# vick



## Bully_Boy_Joe (Jul 7, 2008)

sighned a two year deal with the philidelphia eagles. He has officially been reinstated into the NFL. Opinions?


----------



## bluefamily (Aug 8, 2007)

The Eagles always were renegades....I have to say he has done his time so let it go. Just in his particular case, he exchanged one number on his back for another.


----------



## BLUE PIT BULL MAN (May 22, 2009)

good for him he did his time.


----------



## mygirlmaile (Mar 26, 2009)

Booooooo!!!!


----------



## GaffMan (Aug 6, 2009)

I just hate it cuz I'm a Redskins fan I love dogs and I love my pit Tiki but if Stallworth killed a man I mean come on ya know!!


----------



## Sadie's Dad (Jul 9, 2009)

I am glad it's not the Steelers. There was s rumor that they were looking at him.


----------



## Xavi08 (Aug 5, 2009)

im thinking about going to a cowboys game when they play the eagles and maybe make a sign saying somthing about micheal conVick, or something in that nature. he shouldnt even be able to play again, other players have done far less crimes and been ban from playing or have everything they've done in their carreer taken from them and now u give conVICK a slap in the rist for killing dogs... come on i think thats BS, and yes i think 2 yrs in jail with tv, playing basketball in the yard, food day and night, yes i do think thats a slap in the rist.

but thats my opinion.


----------



## Nizmo (Jan 15, 2009)

Sadie's Dad said:


> I am glad it's not the Steelers. There was s rumor that they were looking at him.


same with the seahawks.


----------



## BLUE PIT BULL MAN (May 22, 2009)

go see hawks!!!!!


----------



## Proud Marine Dad (Apr 1, 2009)

I hope a linebacker hits him so hard that he sees old Popeye cartoons! 
Maybe one of the Raiders will do it when they play the Beagles October 18th


----------



## BLUE PIT BULL MAN (May 22, 2009)

He will get the pressure put on him believe that.


----------



## Proud Marine Dad (Apr 1, 2009)

BLUE PIT BULL MAN said:


> He will get the pressure put on him believe that.

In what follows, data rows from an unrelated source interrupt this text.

Lemma target_path s copies todo o n : copy_inv s copies (o :: todo) -> g_ov s !! o_head o = Some n ->
  moved_path oldp newp (ov_path n) = o_path (mv o) /\ canon (o_path (mv o)) /\ cstr (ov_path n) = o_path o.
Proof.
  intros Hi Hn. pose proof (ci_todo _ _ _ Hi) as Ht. apply Forall_cons in Ht as [(Ho & Hsub & _) _].
  assert (Hin : o ∈ copies ++ objs) by (apply elem_of_app; by right).
  destruct (head_path _ _ _ (ci_struct _ _ _ Hi) Hin) as [_ Hp]. rewrite (list_lookup_total_correct _ _ _ Hn) in Hp.
  assert (Hc : canon (o_path (mv o))).
  { pose proof (po_canon _ (ci_paths _ _ _ Hi)) as Hc. rewrite Forall_forall in Hc. apply (Hc (mv o)).
    apply elem_of_app. right. apply elem_of_app. left. by left. }
  split; [|done]. rewrite mv_path, decide_True in Hc |- * by done. unfold moved_path, moved in *. rewrite !canon_len, Hp, Nat2Z.id by done.
  f_equal. apply take_ge. pose proof (canon_length _ Hc) as Hl. rewrite length_app in Hl. unfold OV_PATH_MAX, OV_SNAP_PATH. lia.
Qed.

Lemma free_count_cons g g' o l : struct g l -> struct g' (o :: l) ->
  ov_free_count g' = ov_free_count g - blocks (content_of (o_entry o)).
Proof.
  intros Hg Hg'. rewrite (free_count_spec _ _ Hg), (free_count_spec _ _ Hg'), chains_cons, length_app.
  pose proof (chain_blocks _ _ o Hg' ltac:(by left)). lia.
Qed.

I would be willing to bet that there are players already singling him out.
That would be bragging rights for some linemen to say, "I stuck that bitch!" :rofl:


----------



## BLUE PIT BULL MAN (May 22, 2009)

thats what i think also.


----------



## Nizmo (Jan 15, 2009)

everyone around my area (portland, or. vancouver, wa) didnt even liek the seahawks til they went to the superbowl. fakes.


----------



## melrosdog (Dec 21, 2008)

I think it sucks. I live right outside of Philly and noone is very happy about it. 
Thankfully I'm a Steelers fan.


----------



## smokey_joe (Oct 14, 2005)

This country is all about reform...


----------



## Remi7209 (Aug 14, 2009)

I think that its good he's gettin his second chance i mean its people in the NFL were connected to murder drugs steroids....and they didnt get half the pressure he did....but i do wish it would have been buffalo instead of phili


----------



## Xavi08 (Aug 5, 2009)

i hope a 300 lbs dog loving linebacker knocks him out of his shoes that would difinitely make my day :clap:


----------



## Proud Marine Dad (Apr 1, 2009)

Xavi08 said:


> i hope a 300 lbs dog loving linebacker knocks him out of his shoes that would difinitely make my day :clap:


Too bad linebackers are not that big.


----------



## BLUE PIT BULL MAN (May 22, 2009)




----------



## Hirihat (May 5, 2009)

For my two cents....

I may not agree with his sentence but I often don't agree with the penalties given criminals. We choose to live in a democratic society and as part of that society we "pay a debt" to society when we commit a crime. Our laws and judges (that we elect or officials we elect select) determine sentence structure. There is a double edged sword where the innocent may be convicted or the guilty freed. This is part of our society. We seem to accept this yet as a society do not allow those who have paid their debt move forward from their crime. You can be convicted of statutory rape in some states if there is a year of difference between two teenagers. The convicted will then be labeled as a sex offender for life. Is this fair in any circumstance? No. If we accept and support our justice system and our country, we must support it. This means that once a sentence has been completed, the debt is paid and the offender should be allowed to move forward. 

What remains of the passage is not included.